**Problem details**
Please transcribe, exactly, the line that contains "[|discriminate]." and every line after it to the end of the records, and nothing else.

Dataset entries
=====

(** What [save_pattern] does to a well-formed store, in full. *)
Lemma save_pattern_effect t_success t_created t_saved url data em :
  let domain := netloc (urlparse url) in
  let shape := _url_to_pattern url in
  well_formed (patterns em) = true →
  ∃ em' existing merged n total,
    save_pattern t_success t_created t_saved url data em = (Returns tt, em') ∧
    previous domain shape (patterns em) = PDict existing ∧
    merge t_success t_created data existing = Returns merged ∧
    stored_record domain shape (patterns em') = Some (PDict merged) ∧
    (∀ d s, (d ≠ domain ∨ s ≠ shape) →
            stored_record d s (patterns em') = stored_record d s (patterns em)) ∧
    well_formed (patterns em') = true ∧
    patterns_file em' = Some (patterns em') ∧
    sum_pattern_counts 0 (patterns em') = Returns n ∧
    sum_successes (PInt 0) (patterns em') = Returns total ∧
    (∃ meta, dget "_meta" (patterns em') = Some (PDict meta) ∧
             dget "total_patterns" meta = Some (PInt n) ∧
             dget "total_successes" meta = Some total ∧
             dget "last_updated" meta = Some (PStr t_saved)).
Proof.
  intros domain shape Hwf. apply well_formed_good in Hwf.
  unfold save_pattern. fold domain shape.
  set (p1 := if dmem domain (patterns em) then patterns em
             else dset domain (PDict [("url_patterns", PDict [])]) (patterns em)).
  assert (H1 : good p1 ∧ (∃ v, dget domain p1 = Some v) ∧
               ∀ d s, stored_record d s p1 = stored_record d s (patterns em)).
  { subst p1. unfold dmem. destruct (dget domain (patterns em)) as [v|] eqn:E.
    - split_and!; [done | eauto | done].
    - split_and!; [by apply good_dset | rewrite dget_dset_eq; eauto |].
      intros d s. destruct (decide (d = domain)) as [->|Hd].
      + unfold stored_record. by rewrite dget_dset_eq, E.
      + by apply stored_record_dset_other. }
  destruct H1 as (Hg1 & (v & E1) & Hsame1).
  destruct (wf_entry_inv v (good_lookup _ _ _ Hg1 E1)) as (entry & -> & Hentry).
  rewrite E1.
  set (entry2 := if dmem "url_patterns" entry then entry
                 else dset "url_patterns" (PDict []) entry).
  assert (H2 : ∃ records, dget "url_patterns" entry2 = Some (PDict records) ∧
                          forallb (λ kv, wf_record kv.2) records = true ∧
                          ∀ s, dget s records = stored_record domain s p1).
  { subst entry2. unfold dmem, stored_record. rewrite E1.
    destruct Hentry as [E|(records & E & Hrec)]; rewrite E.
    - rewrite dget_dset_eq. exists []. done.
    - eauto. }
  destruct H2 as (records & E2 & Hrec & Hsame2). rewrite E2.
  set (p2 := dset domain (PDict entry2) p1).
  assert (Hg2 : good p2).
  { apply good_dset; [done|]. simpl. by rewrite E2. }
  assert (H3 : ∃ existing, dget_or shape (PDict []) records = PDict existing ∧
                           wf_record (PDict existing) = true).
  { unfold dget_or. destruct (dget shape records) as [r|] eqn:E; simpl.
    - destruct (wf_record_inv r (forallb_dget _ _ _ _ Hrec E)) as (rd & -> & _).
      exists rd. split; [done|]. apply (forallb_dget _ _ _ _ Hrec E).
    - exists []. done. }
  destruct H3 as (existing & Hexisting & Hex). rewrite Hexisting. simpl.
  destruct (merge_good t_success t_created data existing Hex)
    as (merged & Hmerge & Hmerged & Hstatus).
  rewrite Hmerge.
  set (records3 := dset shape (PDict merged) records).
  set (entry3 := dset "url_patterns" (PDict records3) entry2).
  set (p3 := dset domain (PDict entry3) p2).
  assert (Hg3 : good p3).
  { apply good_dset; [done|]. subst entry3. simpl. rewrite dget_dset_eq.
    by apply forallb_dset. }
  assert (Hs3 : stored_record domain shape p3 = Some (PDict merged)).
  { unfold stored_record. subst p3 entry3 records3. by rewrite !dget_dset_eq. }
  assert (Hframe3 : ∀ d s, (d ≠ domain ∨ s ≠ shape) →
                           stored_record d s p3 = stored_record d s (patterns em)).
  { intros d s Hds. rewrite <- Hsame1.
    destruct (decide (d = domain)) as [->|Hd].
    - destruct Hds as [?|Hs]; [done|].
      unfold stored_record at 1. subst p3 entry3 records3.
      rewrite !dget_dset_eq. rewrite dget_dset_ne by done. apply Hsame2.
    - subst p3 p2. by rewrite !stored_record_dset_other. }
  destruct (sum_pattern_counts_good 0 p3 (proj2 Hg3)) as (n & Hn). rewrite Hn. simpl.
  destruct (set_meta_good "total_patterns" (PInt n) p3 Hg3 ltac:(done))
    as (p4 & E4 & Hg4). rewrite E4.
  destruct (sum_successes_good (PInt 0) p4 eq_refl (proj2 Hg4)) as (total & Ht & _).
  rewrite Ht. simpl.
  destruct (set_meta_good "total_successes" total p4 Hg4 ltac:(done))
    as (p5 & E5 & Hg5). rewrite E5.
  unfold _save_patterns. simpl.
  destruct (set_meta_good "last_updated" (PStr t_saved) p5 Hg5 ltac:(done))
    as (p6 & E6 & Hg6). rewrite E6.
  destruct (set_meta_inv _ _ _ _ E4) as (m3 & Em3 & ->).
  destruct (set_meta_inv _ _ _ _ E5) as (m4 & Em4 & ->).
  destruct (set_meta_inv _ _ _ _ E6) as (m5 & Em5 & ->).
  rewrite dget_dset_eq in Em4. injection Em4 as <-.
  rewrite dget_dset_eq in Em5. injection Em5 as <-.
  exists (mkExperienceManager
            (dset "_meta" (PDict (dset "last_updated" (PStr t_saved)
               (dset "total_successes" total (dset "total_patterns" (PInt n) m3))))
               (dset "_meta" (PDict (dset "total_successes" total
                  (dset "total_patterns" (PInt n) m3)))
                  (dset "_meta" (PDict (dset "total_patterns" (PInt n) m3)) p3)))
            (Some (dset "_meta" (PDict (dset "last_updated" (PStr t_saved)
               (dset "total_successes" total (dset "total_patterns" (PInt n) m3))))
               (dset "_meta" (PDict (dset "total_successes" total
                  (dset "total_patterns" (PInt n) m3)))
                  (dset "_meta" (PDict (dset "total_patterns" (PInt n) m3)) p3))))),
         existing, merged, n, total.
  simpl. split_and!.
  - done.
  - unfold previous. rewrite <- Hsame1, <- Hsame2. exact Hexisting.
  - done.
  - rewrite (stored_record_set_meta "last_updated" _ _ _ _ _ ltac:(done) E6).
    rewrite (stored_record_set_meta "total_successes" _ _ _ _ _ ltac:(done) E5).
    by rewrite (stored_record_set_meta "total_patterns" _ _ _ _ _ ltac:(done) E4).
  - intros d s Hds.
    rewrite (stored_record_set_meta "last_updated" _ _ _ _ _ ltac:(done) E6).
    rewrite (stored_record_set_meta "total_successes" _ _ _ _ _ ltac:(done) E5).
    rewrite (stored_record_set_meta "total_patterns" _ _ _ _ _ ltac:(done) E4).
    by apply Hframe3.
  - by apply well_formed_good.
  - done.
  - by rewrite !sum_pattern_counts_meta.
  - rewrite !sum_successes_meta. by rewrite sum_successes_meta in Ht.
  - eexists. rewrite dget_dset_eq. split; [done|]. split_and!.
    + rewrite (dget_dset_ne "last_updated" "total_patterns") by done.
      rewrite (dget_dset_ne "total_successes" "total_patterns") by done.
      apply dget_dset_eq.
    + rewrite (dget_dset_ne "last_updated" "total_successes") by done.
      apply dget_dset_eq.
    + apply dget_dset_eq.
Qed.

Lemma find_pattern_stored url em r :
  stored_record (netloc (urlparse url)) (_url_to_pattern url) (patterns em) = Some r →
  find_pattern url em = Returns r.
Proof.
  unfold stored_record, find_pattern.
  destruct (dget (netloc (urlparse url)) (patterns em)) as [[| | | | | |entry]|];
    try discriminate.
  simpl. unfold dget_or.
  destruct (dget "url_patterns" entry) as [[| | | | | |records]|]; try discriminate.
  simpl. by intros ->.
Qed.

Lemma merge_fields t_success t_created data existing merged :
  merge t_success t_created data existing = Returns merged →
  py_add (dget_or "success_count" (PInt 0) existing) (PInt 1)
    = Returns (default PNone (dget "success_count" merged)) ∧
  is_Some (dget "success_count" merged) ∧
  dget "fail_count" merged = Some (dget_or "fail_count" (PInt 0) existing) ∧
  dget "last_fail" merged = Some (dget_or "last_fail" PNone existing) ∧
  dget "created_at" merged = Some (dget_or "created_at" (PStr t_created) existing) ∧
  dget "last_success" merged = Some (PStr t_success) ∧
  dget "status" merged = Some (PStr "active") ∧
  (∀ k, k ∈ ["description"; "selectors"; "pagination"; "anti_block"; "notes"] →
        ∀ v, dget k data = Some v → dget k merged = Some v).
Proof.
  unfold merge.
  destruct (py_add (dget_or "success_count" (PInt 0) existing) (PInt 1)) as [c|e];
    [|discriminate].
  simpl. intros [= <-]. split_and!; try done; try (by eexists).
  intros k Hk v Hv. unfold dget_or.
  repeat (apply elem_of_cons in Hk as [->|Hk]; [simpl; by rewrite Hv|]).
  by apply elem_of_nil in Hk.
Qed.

=====

**Output of the exercise**
    [|discriminate].
  simpl. intros [= <-]. split_and!; try done; try (by eexists).
  intros k Hk v Hv. unfold dget_or.
  repeat (apply elem_of_cons in Hk as [->|Hk]; [simpl; by rewrite Hv|]).
  by apply elem_of_nil in Hk.
Qed.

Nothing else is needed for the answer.